Based on the rumors that PS5 is using either a monolithic APU or dedicated chiplets, what if PS and AMD combined the APU and chiplet idea?

Basically the rumors stated that anything can happen? You don't have much choice than those two options.

EricHiggin said:

Instead of having one big APU or many smaller dedicated chiplets linked with infinity fabric, what if they had two smaller APU 'chiplets' linked?

That is one possibility, but won't happen.

You will likely have the I/O, CPU chiplets, GPU chiplet... That way AMD can optimize the process for the chip designs better.

EricHiggin said:

Since we know it has Ryzen and Navi, each APU 'chiplet' could have 4 Ryzen CPU cores, and maybe 36 Navi GPU CU's let's say (the same amount as the PS4 Pro GPU). Take both APU 'chiplets' and link them together with infinity fabric, and use an I/O die if necessary. This way you would end up with 8 CPU cores and 72 GPU CU's, and could do so much more cheaply because your yields should be remarkably higher due to having much smaller chiplet APU's instead of one big monolithic APU.

Maybe this isn't technically possible or just wouldn't make sense, as a monolithic APU or dedicated chiplet design would be better overall possibly?

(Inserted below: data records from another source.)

(** When the count does not change, nothing needs to be brought up to date. *)
Lemma pinv_wstep0 s B P w' l n p lo hi g :
  pinv s B P -> P !! (l, n) = Some p -> wstep mmu_config own root (words s) w' P l p 0 lo hi g ->
  pinv (with_words s w') B P /\ others R s B P (with_words s w') B P.
Proof using All.
  intros I Hp W. pose proof (p_twf _ _ _ _ _ _ _ I) as T. split.
  - destruct I as [I HS _ C]. split; [done|done|apply W|]. eapply counted_ext; [|exact C]. intros l' n' p' Hp'. cbn.
    rewrite (ws_count _ _ _ _ _ _ _ _ _ _ _ _ W _ _ _ Hp'). case_decide as E; [|done]. subst p'. pose proof (t_inj _ _ _ _ _ T _ _ _ Hp Hp') as E.
    injection E as <- <-. lia.
  - split; [|done]. intros q Hq Hf. split; [done|]. split; [done|]. split; [|done]. intros a Ha. cbn. apply (ws_frame _ _ _ _ _ _ _ _ _ _ _ _ W). intros Ha'.
    destruct Ha as (i & Hi & ->), Ha' as (j & Hj & E). destruct (t_page _ _ _ _ _ T _ _ _ Hp) as (_ & _ & [_ Hd] & _).
    destruct (word_inj q p i j) as [-> _]; try done; [apply Hq|by apply (Hf (l, n) p)].
Qed.

Lemma trimmed_any s B P x : pinv s B P -> trimmed s B P nokey -> trimmed s B P x.
Proof using All.
  intros I H0 l n p Hp Hl _. apply (H0 l n p Hp Hl). unfold nokey. intros [= -> ->].
  destruct (t_page _ _ _ _ _ (p_twf _ _ _ _ _ _ _ I) _ _ _ Hp). lia.
Qed.

(** After writes to table [(l, n)] it may be the empty one. *)
Lemma trimmed_wstep s s' B P l n p d lo hi g :
  P !! (l, n) = Some p -> wstep mmu_config own root (words s) (words s') P l p d lo hi g -> trimmed s B P (l, n) -> trimmed s' B P (l, n).
Proof using All.
  intros Hp W Tr l' n' p' Hp' Hl Hne Ha. rewrite (ws_count _ _ _ _ _ _ _ _ _ _ _ _ W _ _ _ Hp').
  case_decide as E; [|by apply (Tr l' n' p')]. subst p'. destruct Hne. pose proof (t_inj _ _ _ _ _ (ws_twf _ _ _ _ _ _ _ _ _ _ _ _ W) _ _ _ Hp Hp') as E. by injection E as <- <-.
Qed.

(** It is not when an address it translates is mapped. *)
Lemma trimmed_full s B P l va p :
  pinv s B P -> owned va -> P !! (l, num (l + 1) va) = Some p -> is_Some (xlate (words s) root va) -> P !! (l - 1, num l va) = None ->
  trimmed s B P (l, num (l + 1) va) -> trimmed s B P nokey.
Proof using All.
  intros I Hv Hp [t Hx] Hn Tr l' n' p' Hp' Hl Hne Ha. destruct (decide ((l', n') = (l, num (l + 1) va))) as [E|E]; [|by apply (Tr l' n' p')].
  injection E as -> ->. rewrite Hp in Hp'. injection Hp' as <-. pose proof (p_twf _ _ _ _ _ _ _ I) as T.
  destruct (entry_at _ _ _ _ _ _ _ _ T Hp Hv) as (e & He & _). destruct (t_page _ _ _ _ _ T _ _ _ Hp) as (Hl1 & _).
  rewrite (xlate_at mmu_config own (words s) P root va l p e T Hv Hp He Hn) in Hx. unfold entry_xlate in Hx.
  eapply (count_present mmu_config own R root R_phys); [apply idx_range|by apply own_at_owned|done|]. by destruct (ARCH_PTE_PRESENT e).
Qed.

The infinity fabric likely doesn't have the appropriate bandwidth for GPU chiplets of 36+ NAVI CU's to work together.
100GB/s isn't enough... Especially as said GPU's will be accessing bandwidth multiples more than that to local RAM.

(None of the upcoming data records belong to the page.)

(** [spalloc_malloc] of a segment, and its [memset] to zero, which both
    views of the union read as empty. *)
Definition new_segment st : res (Z * vmem_allocator P) :=
  '(seg, a, m) ← spalloc_malloc (segment_allocator st) (objmem st);
  let st := with_objs st a m in
  let st := with_segs st (<[seg := Seg false 0 0]> (segs st)) in
  let st := with_list st (segments_list st) (<[seg + SEGMENT_LIST_NODE := LNode 0 0]> (list_nodes st)) in
  let st := with_free st (bitmap st) (freelists st) (<[seg + FREELIST_NODE := LNode 0 0]> (free_nodes st)) in
  Ok (seg, with_tree_mem st (<[seg + SEGMENT_TREE_NODE := RBTREE_NODE_INIT]> (tree_mem st))).

(** [spalloc_free]: no part of the segment is ours any more. *)
Definition release_segment st seg : res (vmem_allocator P) :=
  '(a, m) ← spalloc_free (segment_allocator st) (objmem st) seg;
  let st := with_objs st a m in
  let st := with_segs st (delete seg (segs st)) in
  let st := with_list st (segments_list st) (delete (seg + SEGMENT_LIST_NODE) (list_nodes st)) in
  let st := with_free st (bitmap st) (freelists st) (delete (seg + FREELIST_NODE) (free_nodes st)) in
  Ok (with_tree_mem st (delete (seg + SEGMENT_TREE_NODE) (tree_mem st))).

(** *** vmem.c *)
Definition vmem_segment_get_value (g : gmap Z vmem_segment) (node : Z) : Z :=
  match g !! (node - SEGMENT_TREE_NODE) with Some s => s_base s | None => 0 end.

(** Linking a node uses that view of the union. *)
Definition vmem_flist_add st seg index : res (vmem_allocator P) :=
  let st := with_tree_mem st (delete (seg + SEGMENT_TREE_NODE) (tree_mem st)) in
  '(ls, h) ← arr_push (freelists st) (free_nodes st) index (seg + FREELIST_NODE);
  Ok (with_free st (Z.lor (bitmap st) (shl64 1 index)) ls h).

Definition vmem_flist_del st seg index : res (vmem_allocator P) :=
  '(ls, h) ← arr_delete (freelists st) (free_nodes st) index (seg + FREELIST_NODE);
  l ← arr_get ls index;
  Ok (with_free st (if head l =? 0 then Z.land (bitmap st) (u64 (Z.lnot (shl64 1 index))) else bitmap st) ls h).

Definition tree_insert st seg : res (vmem_allocator P) :=
  let st := with_free st (bitmap st) (freelists st) (delete (seg + FREELIST_NODE) (free_nodes st)) in
  '(_, t) ← rbtree_insert (vmem_segment_get_value (segs st)) (segments_tree st) (seg + SEGMENT_TREE_NODE);
  Ok (with_tree st t).

Definition tree_remove st seg : res (vmem_allocator P) :=
  '(_, t) ← rbtree_remove (segments_tree st) (seg + SEGMENT_TREE_NODE);
  Ok (with_tree st t).

Definition list_prepend st pos seg : res (vmem_allocator P) :=
  '(l, h) ← llist_node_prepend (segments_list st) (list_nodes st) (pos + SEGMENT_LIST_NODE) (seg + SEGMENT_LIST_NODE);
  Ok (with_list st l h).
Definition list_append st pos seg : res (vmem_allocator P) :=
  '(l, h) ← llist_node_append (segments_list st) (list_nodes st) (pos + SEGMENT_LIST_NODE) (seg + SEGMENT_LIST_NODE);
  Ok (with_list st l h).
Definition list_delete st seg : res (vmem_allocator P) :=
  '(l, h) ← llist_node_delete (segments_list st) (list_nodes st) (seg + SEGMENT_LIST_NODE);
  Ok (with_list st l h).

(** The first segment with a base above [base]; one turn per node. *)
Fixpoint find_above (fuel : nat) st (base cnode : Z) : res Z :=
  match fuel with
  | O => NoFuel
  | S fuel =>
      if cnode =? 0 then Ok 0 else
      cseg ← load (segs st) (cnode - SEGMENT_LIST_NODE);
      if s_base cseg >? base then Ok cnode
      else n ← load (list_nodes st) cnode; find_above fuel st base (next n)
  end.

Definition vmem_add_segment st (base size : Z) : res (vmem_allocator P) :=
  '(seg, st) ← new_segment st;
  st ← update_seg st seg (set_base base);
  st ← update_seg st seg (set_size size);
  cnode ← find_above (S (stdpp.base.size (list_nodes st))) st base (head (segments_list st));
  st ← (if negb (cnode =? 0) then list_prepend st (cnode - SEGMENT_LIST_NODE) seg
        else '(l, h) ← llist_push_back (segments_list st) (list_nodes st) (seg + SEGMENT_LIST_NODE);
             Ok (with_list st l h));
  vmem_flist_add st seg (log2ull size).

Definition vmem_allocator_init (m : spalloc_mem P) (base size quantum_ : Z) : res (vmem_allocator P) :=
  a ← spalloc_init sizeof_vmem_segment alignof_vmem_segment;
  vmem_add_segment (VMem base size quantum_ 0 (replicate 64 LLIST_INIT) LLIST_INIT (RBTree 0 ∅) a ∅ ∅ ∅ m) base size.

(** The scan of one free list for a segment that holds the request; address 0
    and segment 0 for none. *)
Fixpoint fit_scan (fuel : nat) st (min max size cnode : Z) : res (Z * Z) :=
  match fuel with
  | O => NoFuel
  | S fuel =>
      if cnode =? 0 then Ok (0, 0) else
      let seg := cnode - FREELIST_NODE in
      cseg ← load (segs st) seg;
      n ← load (free_nodes st) cnode;
      let alloc_start := MAX min (s_base cseg) in
      let alloc_start := ALIGN_UP alloc_start (quantum st) in
      if s_size cseg <? size then fit_scan fuel st min max size (next n)
      else if u64 (alloc_start - s_base cseg) >? u64 (s_size cseg - size) then fit_scan fuel st min max size (next n)
      else if negb (max =? UINT64_MAX) && (u64 (alloc_start + size) >? max) then fit_scan fuel st min max size (next n)
      else Ok (alloc_start, seg)
  end.

Definition list_fuel st : nat := S (stdpp.base.size (free_nodes st)).

(** [for (i = ...; i < 64; i++)], [n] lists from [i] on. *)
Fixpoint instant_fit (n : nat) st (min max size i : Z) : res (Z * Z * Z) :=
  match n with
  | O => Ok (0, -1, 0)
  | S n =>
      l ← arr_get (freelists st) i;
      '(addr, seg) ← fit_scan (list_fuel st) st min max size (head l);
      if negb (seg =? 0) then Ok (addr, i, seg) else instant_fit n st min max size (i + 1)
  end.

(** Address, free list and segment; a null segment for failure. *)
Definition fit_alloc st (size addr : Z) : res (Z * Z * Z) :=
  let min := ALIGN_UP addr (quantum st) in
  let max := if negb (addr =? 0) then ALIGN_UP (u64 (addr + size)) (quantum st) else UINT64_MAX in
  let index := MIN (log2ullceil size) 63 in
  let bits := Z.land (bitmap st) (shl64 UINT64_MAX index) in
  let i := COUNT_TRAILING_ZEROS bits in
  '(a, idx, seg) ← instant_fit (Z.to_nat (64 - i)) st min max size i;
  if negb (seg =? 0) then Ok (a, idx, seg)
  else if index =? 0 then Ok (0, -1, 0)
  else
    l ← arr_get (freelists st) (index - 1);
    '(a, seg) ← fit_scan (list_fuel st) st min max size (head l);
    if negb (seg =? 0) then Ok (a, index - 1, seg) else Ok (0, -1, 0).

It is a good idea in theory though. But CPU's tend to be less bandwidth intensive than GPU's.

Lafiel said:

Yea, large monolithic chips hopefully can be replaced by clusters of chiplets in the future as that would mean much less wasted silicon waver area and should result in better prices. The problem is the bandwith of Infinity Fabric (IF), which afaik isn't quite high enough to seemlessly link several GPU chiplets into a big GPU. Even if AMD has a much more advanced IF rdy to go it could be prohibitively costly, as they don't seem to use it in their upcoming Navi GPUs (the one Lisa showed on stage at Computex was monlithic).

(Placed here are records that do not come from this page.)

Lemma take_segment_ok q st L1 a s L2 size :
  arena_hole q st (Some a) (L1 ++ (a, s) :: L2) -> (q | size) -> 0 < size <= s_size s ->
  nofault (take_segment st a size) (fun '(r, st') => r = s_base s /\ exists n e M,
    arena q st' (L1 ++ (n, Seg true (s_base s) e) :: M ++ L2) /\ size <= e < size + q /\
    (e = s_size s /\ M = [] \/ e = size /\ size < s_size s /\ exists m, M = [(m, Seg false (s_base s + size) (s_size s - size))])).
Proof using cfg_ok hhdm_aligned.
  intros [v A] Hq Hb. pose proof (arena_nodup _ _ _ _ _ A) as Hnd. apply nodup_mid in Hnd as [Ha _].
  assert ((a, s) ∈ L1 ++ (a, s) :: L2) as Hin by set_solver.
  pose proof (arena_seg _ _ _ _ _ _ _ A Hin) as Hs. destruct (seg_bounds _ _ _ _ _ _ _ A Hin) as (B1 & B2 & B3 & Q1).
  unfold take_segment. pose proof (arena_new _ _ _ _ _ A) as Hnew. destruct (hole_off _ _ _ _ _ A) as [Haf Hat].
  destruct A as [R El Es Ef Et Eo Hk]. rewrite (vrep_load _ _ _ _ _ R Hs), bind_Ok.
  rewrite (vr_quantum _ _ _ R), u64_small by (unfold is_u64, s_end in *; lia).
  assert (0 < q) as Hqpos by (destruct Hk as (k & Hk & ->); apply Z.pow_pos_nonneg; lia).
  destruct (negb (s_size s =? size) && (s_size s - size >=? q)) eqn:Esplit.
  2: { assert (s_size s < size + q) as Hsmall by (destruct (Z.eqb_spec (s_size s) size), (Z.geb_spec (s_size s - size) q); cbn in Esplit; lia).
    vupdate R as st1. apply (clear_tree_node_rep hhdm_aligned _ _ _ a) in R; [|done|done]. vnorm R.
    vstep (tree_insert_rep hhdm_aligned). { exact R. } { apply lookup_insert_eq. } { done. } { done. } { cbn. set_solver. }
    clear R. intros st2 (t1 & t2 & ET & R & _ & _). vnorm R. cbn [v_tree] in ET.
    rewrite (vrep_load _ _ _ _ _ R (lookup_insert_eq _ _ _)), bind_Ok. cbn [nofault s_base].
    split; [done|]. exists a, (s_size s), []. split; [|split; [lia|by left]]. eexists. split; [exact R|..]; cbn [v_segs v_list v_free v_tree app].
    + by rewrite !fst_mid in *.
    + by rewrite Es, ltm_update.
    + apply free_is_skip; [by right|done|]. eapply free_is_hole; [| |eapply free_is_unskip; [by left|exact Ef|done]]; [congruence|done].
    + rewrite ET in Et. apply tree_is_add; [done|done|done|].
      eapply tree_is_hole; [| |eapply tree_is_unskip; [by left|exact Et|done]]; [congruence|done].
    + eapply (segs_ok_subst _ _ _ _ [(a, s)] [(a, _)]); [|exact Eo]. intros lo hi. cbn. unfold s_end. cbn. done.
    + done. }
  - apply andb_true_iff in Esplit as [_ Hle%Z.geb_le].
    eapply nofault_bind; [exact Hnew|]. intros [n st1] (Hn & Hnt & Hnf & R1). clear Hnew.
    assert (n <> a) as Hna by (intros ->; by eapply Hn, entry_in).
    vupdate R1 as st2. vupdate R1 as st3. vupdate R1 as st4. vupdate R1 as st5. vupdate R1 as st6. vupdate R1 as st7.
    rewrite !u64_small in R1 by (unfold is_u64, s_end in *; lia).
    apply (clear_freelist_node_rep hhdm_aligned _ _ _ a) in R1; [|done|done]. vnorm R1.
    vstep (list_prepend_rep hhdm_aligned).
    { exact R1. } { cbn [v_list]. rewrite El. apply fst_mid. } { cbn [v_list]. by rewrite El. }
    { cbn [v_segs]. rewrite !dom_insert. set_solver. } clear R1. intros st8 R1. vnorm R1.
    vstep (vmem_flist_add_rep hhdm_aligned). { exact R1. } { cbn [v_segs]. rewrite dom_insert. set_solver. }
    { done. } { done. } { cbn [v_rf]. set_solver. } { apply log2_index; unfold s_end in *; lia. } clear R1. intros st9 R1. vnorm R1.
    vstep (tree_insert_rep hhdm_aligned). { exact R1. } { cbn [v_segs]. rewrite lookup_insert_ne by done. apply lookup_insert_eq. }
    { cbn [v_free]. by rewrite lookup_insert_ne. } { done. } { cbn [v_rt]. set_solver. }
    clear R1. intros st10 (t1 & t2 & ET & R1 & _ & _). vnorm R1. cbn [v_tree] in ET.
    erewrite vrep_load; [|exact R1|cbn [v_segs]; rewrite lookup_insert_ne by done; apply lookup_insert_eq]. rewrite bind_Ok. cbn [nofault s_base].
    split; [done|]. exists n, size, [(a, Seg false (s_base s + size) (s_size s - size))].
    split; [|split; [lia|right; split; [done|]; split; [lia|by exists a]]]. cbn [app].
    eexists. split; [exact R1|..]; cbn [v_segs v_list v_free v_tree app].
    + by rewrite !fmap_app.
    + rewrite Es, insert_insert_ne, ltm_update, <- ltm_insert by (try done; rewrite fst_mid, fmap_app in *; set_solver). done.
    + apply free_is_skip; [by right|by rewrite fst_mid in *|].
      apply (free_is_add _ _ _ _ _ (Seg false (s_base s + size) (s_size s - size))); [done|done|done|].
      eapply free_is_hole; [| |eapply free_is_unskip; [by left|exact Ef|done]]; [congruence|done].
    + rewrite ET in Et. apply tree_is_add; [by rewrite fst_mid in *|done|done|]. apply tree_is_skip; [by right|done|].
      eapply tree_is_hole; [| |eapply tree_is_unskip; [by left|exact Et|done]]; [congruence|done].
    + eapply (segs_ok_subst _ _ _ _ [(a, s)] [_; (a, _)]); [|exact Eo]. intros lo hi. cbn. unfold s_end in *. cbn.
      intros (C1 & C2 & C4 & C5). split_and!; try done; try lia; qdiv.
    + done.
Qed.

There are engineering ways around it though.
AMD could set up a direct high-bandwidth link from the GPU chiplets that avoids the infinity fabric direct to DRAM or another piece of logic and have them work together there... And use the Infinity fabric for local chip communication that tend to be smaller transfers.
But that approach would get complicated pretty quickly.

Either way, for the GPU... The monolithic die is here to stay for the immediate future for GPU's, AMD simply hasn't shown they have solved the limitations yet.

EricHiggin said:

There are other rumors at the moment that Navi 10 is still partially GCN and partially RDNA, and that Navi 20 next year will apparently become fully RDNA. With AMD mentioning that PS came into the picture after Navi had been in development, maybe the reason for the hybrid GCN/RDNA was for them? Since PS can add future advancements to their planned past/present GPU architecture using AMD's semi custom branch, maybe it's possible that PS5 could use smaller multiple APU chiplets based on Navi 10 that incorporate a Navi 20 advanced IF chiplet design?

AMD is trying to distance itself from GCN. RDNA is very much built on the foundations of GCN... Just like VLIW4 was built on the foundations of VLIW5... Remember AMD was championing how Vega was one of the largest deviations of GCN at one point as well.